As I write this, it is 2 a.m. I am in cell number 2433 in Keurig Kulture Kamp number 7, which I believe is located somewhere in the Blue Ridge Mountains. Tomorrow will be my 30th and final day here: Judgment Day. I either will be released and returned home to resume my life — now properly educated — or I will, at least if the rumors are correct, become part of a massive compost heap that is used to power this facility. The guards remind us of this possibility when they sing, “If you don’t SEE the light / You will BE the light.”
It all began 29 days ago. I had just brewed a second cup of coffee with my new Keurig machine. I snapped the plastic lid onto my travel mug and headed off to work. As I walked out the side door toward my car in the driveway, I noticed a black van idling in the street, blocking the end of my driveway. Suddenly two burly men dressed all in black leaped from the bushes and seized me. They had ski masks covering their faces and sub-machine guns slung over their shoulders. I was so surprised I did not struggle, except when my coffee mug fell to the ground, spilling all my coffee. That got me upset. Do you know how much those K-cups cost?
A third man, dressed similarly, stepped forward and snapped a sack over my head. Then the three of them hustled me down the driveway and pushed my into the side door of the van, which squealed away even before the door was completely shut.
When I demanded to know what was going on, they told me I was being taken to a Keurig Kulture Kamp. That brightened my mood (the sub-machine guns notwithstanding) because ever since I had purchased my new Keurig coffee machine I had embraced the convenience of coffee on demand. I hadn’t realized there was an entire culture built around these fancy coffee makers, but I looked forward to joining in. Also, after spilling my mug, they owed me a fresh cup.

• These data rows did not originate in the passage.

(** [s.includes("/")] holds exactly when '/' is one of the characters of [s]. *)
Lemma includes_slash (s : string) :
  JsString.includes s "/" = true <-> In "/"%char (list_ascii_of_string s).
Proof.
  induction s as [|c s IH].
  - split; [discriminate | contradiction].
  - change (JsString.includes (String c s) "/")
      with (String.prefix "/" (String c s) || JsString.includes s "/").
    cbn [String.prefix list_ascii_of_string In].
    destruct (ascii_dec "/" c) as [Hc|Hc]; cbn [orb].
    + split; [intros _; left; congruence | intros _; destruct s; reflexivity].
    + rewrite IH. split; [auto | intros [?|?]; [congruence | assumption]].
Qed.

(** C1 (as amended). When [ttlSeconds] is a number other than 0 and [NaN]
    and [expireTime] is a non-empty string, [create] throws
    [GoogleGenerativeAIRequestInputError], and no request has been issued. *)
Theorem create_rejects_ttl_with_expiry this l o w (x : number) (e : string) :
  heap w !! l = Some o ->
  ttlSeconds o = Some x -> x <> NaN -> x <> zero ->
  expireTime o = Some e -> e <> EmptyString ->
  exists msg,
    (create getHeaders service this l w).1 = Throw (GoogleGenerativeAIRequestInputError msg)
    /\ network (create getHeaders service this l w).2 = network w.
Proof.
  intros Hl Ht Hnan Hn He Hne.
  rewrite (create_run _ _ _ _ Hl). simpl.
  rewrite Ht, He, truthy_number_Some, truthy_string_Some by assumption. simpl.
  eexists. split; reflexivity.
Qed.

(** C5. When the [model] field of the options is missing, [create] throws
    [GoogleGenerativeAIRequestInputError] (and issues no request). *)
Theorem create_requires_model this l o w :
  heap w !! l = Some o ->
  model o = None ->
  exists msg,
    (create getHeaders service this l w).1 = Throw (GoogleGenerativeAIRequestInputError msg)
    /\ network (create getHeaders service this l w).2 = network w.
Proof.
  intros Hl Hm.
  rewrite (create_run _ _ _ _ Hl). simpl. rewrite Hm.
  destruct (truthy (ttlSeconds o) && truthy (expireTime o));
    eexists; split; reflexivity.
Qed.

(** C3. For options whose [model] is the identifier [m]: every request
    that [create] sends carries a body whose [model] is [models/m] when
    [m] has no '/' character and [m] itself when it has one; and a request
    is sent whenever [m] is not empty and the options pass the check of
    [ttlSeconds] against [expireTime]. *)
Theorem create_model_normalized this l o w (m : string) :
  heap w !! l = Some o ->
  model o = Some m ->
  (m <> EmptyString ->
   truthy (ttlSeconds o) && truthy (expireTime o) = false ->
   exists req, network (create getHeaders service this l w).2 = network w ++ [req])
  /\
  (forall req,
     network (create getHeaders service this l w).2 = network w ++ [req] ->
     exists b,
       body req = Some b
       /\ (~ In "/"%char (list_ascii_of_string m) -> model b = Some ("models/" +:+ m))
       /\ (In "/"%char (list_ascii_of_string m) -> model b = Some m)).
Proof.
  intros Hl Hm.
  rewrite (create_run _ _ _ _ Hl). simpl. rewrite Hm.
  assert (Hnil : forall (A : Type) (xs : list A) (x : A), xs <> xs ++ [x]).
  { intros A xs x Heq. apply (f_equal length) in Heq.
    rewrite length_app in Heq. simpl in Heq. lia. }
  split.
  - intros Hne ->. destruct m as [|c m]; [contradiction|].
    rewrite makeServerRequest_world. simpl. eauto.
  - intros req.
    destruct (truthy (ttlSeconds o) && truthy (expireTime o)); simpl.
    { intros Heq. destruct (Hnil _ _ _ Heq). }
    destruct m as [|c m]; simpl.
    { intros Heq. destruct (Hnil _ _ _ Heq). }
    rewrite makeServerRequest_world. simpl.
    intros Heq. apply app_inv_head in Heq. injection Heq as <-. simpl.
    eexists. split; [reflexivity|].
    destruct (JsString.includes (String c m) "/") eqn:Hinc.
    + apply includes_slash in Hinc. split; [intros []; exact Hinc|].
      intros _. unfold withTtl. destruct (truthy (ttlSeconds o)); simpl; exact Hm.
    + split; [reflexivity|].
      intros Hin. apply (includes_slash (String c m)) in Hin. congruence.
Qed.
(** The real number a finite value is.  The values [set_image] reads this
    way come from [logit] with the epsilon 1e-4 and are all finite. *)
Definition to_real (v : xreal) : R :=
  match v with
  | Fin r => r
  | _ => 0%R
  end.

Module NaturalImage.
Local Open Scope R_scope.

(** The class given as [Parameterization]. *)
Inductive parameterization_class : Type :=
| FFTImage_class
| PixelImage_class
| LaplacianImage_class.

Inductive parameterization : Type :=
| AsFFT (p : FFTImage.t)
| AsPixel (p : PixelImage.t).

Record t : Type := Make
  { param : parameterization;
    decorrelate : NN.module R }.

(** [NaturalImage.__init__(self, size, channels=3,
    Parameterization=FFTImage)].  [LaplacianImage.__init__] takes neither a
    size nor a channel count. *)
Definition init (size : list nat) (channels : nat)
           (Parameterization : parameterization_class) (rng : nat -> R)
  : result t :=
  p <- match Parameterization with
       | FFTImage_class =>
           p <- FFTImage.init size channels rng ;; ret (AsFFT p)
       | PixelImage_class =>
           p <- PixelImage.init (Some size) (Some channels) None rng ;;
           ret (AsPixel p)
       | LaplacianImage_class => raise TypeError
       end ;;
  d <- ToRGB.init "klt" ;;
  ret (Make p d).

(** [NaturalImage.forward(self)] *)
Definition forward (self : t) : result (tensor R) :=
  image <- match param self with
           | AsFFT p => FFTImage.forward p
           | AsPixel p => PixelImage.forward p
           end ;;
  image <- ToRGB.forward (decorrelate self) image false ;;
  let image := rename_none image in
  ret (tmap sigmoid image).

Definition set_image_epsilon : R := 1 / 10000.

(** [NaturalImage.set_image(self, image)] *)
Definition set_image (self : t) (image : tensor R) : result t :=
  logits <- logit image set_image_epsilon ;;
  correlated <- ToRGB.forward (decorrelate self) (tmap to_real logits) true ;;
  p <- match param self with
       | AsFFT p => p' <- FFTImage.set_image p correlated ;; ret (AsFFT p')
       | AsPixel p => p' <- PixelImage.set_image p correlated ;; ret (AsPixel p')
       end ;;
  ret (Make p (decorrelate self)).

Well, I could not have been more wrong. The only culture relating to Keurig at the camp was the idea that Keurig machines are the worst things ever: evil devices that surely will destroy the earth’s entire ecosystem. During our daily indoctrination, er, I mean, educational sessions, we were given the grim statistics about Keurig machines: all the wasteful plastic and foil and packaging. We were told that if each of the 9.8 billion non-recyclable K-cups used in 2014 were placed side by side, they would circle the earth 12 times. To reinforce the classroom lessons, we ended each day by sticking our thumb in a Keurig machine where the K-cup normally goes, and then a guard would slam the lever down. I must say, my desire to brew coffee in a Keurig machine has been noticeably reduced, while my desire to suck my thumb has been noticeably increased.
We were blessed last week to be visited by Professor Al Gore himself. The all-knowing Goracle flew in on his private jet, and then lectured us for almost 15 minutes about the importance of having a small carbon footprint. He then flew to Switzerland to have dinner with a friend.
I am scribbling this letter to my wife just in case I am not allowed to leave here tomorrow. If I do come home tomorrow, honey, please hide the Keurig machine in the closet, at least until the black van drives away. But if I don’t come home, feel free to brew a K-cup and drink a coffee toast to me.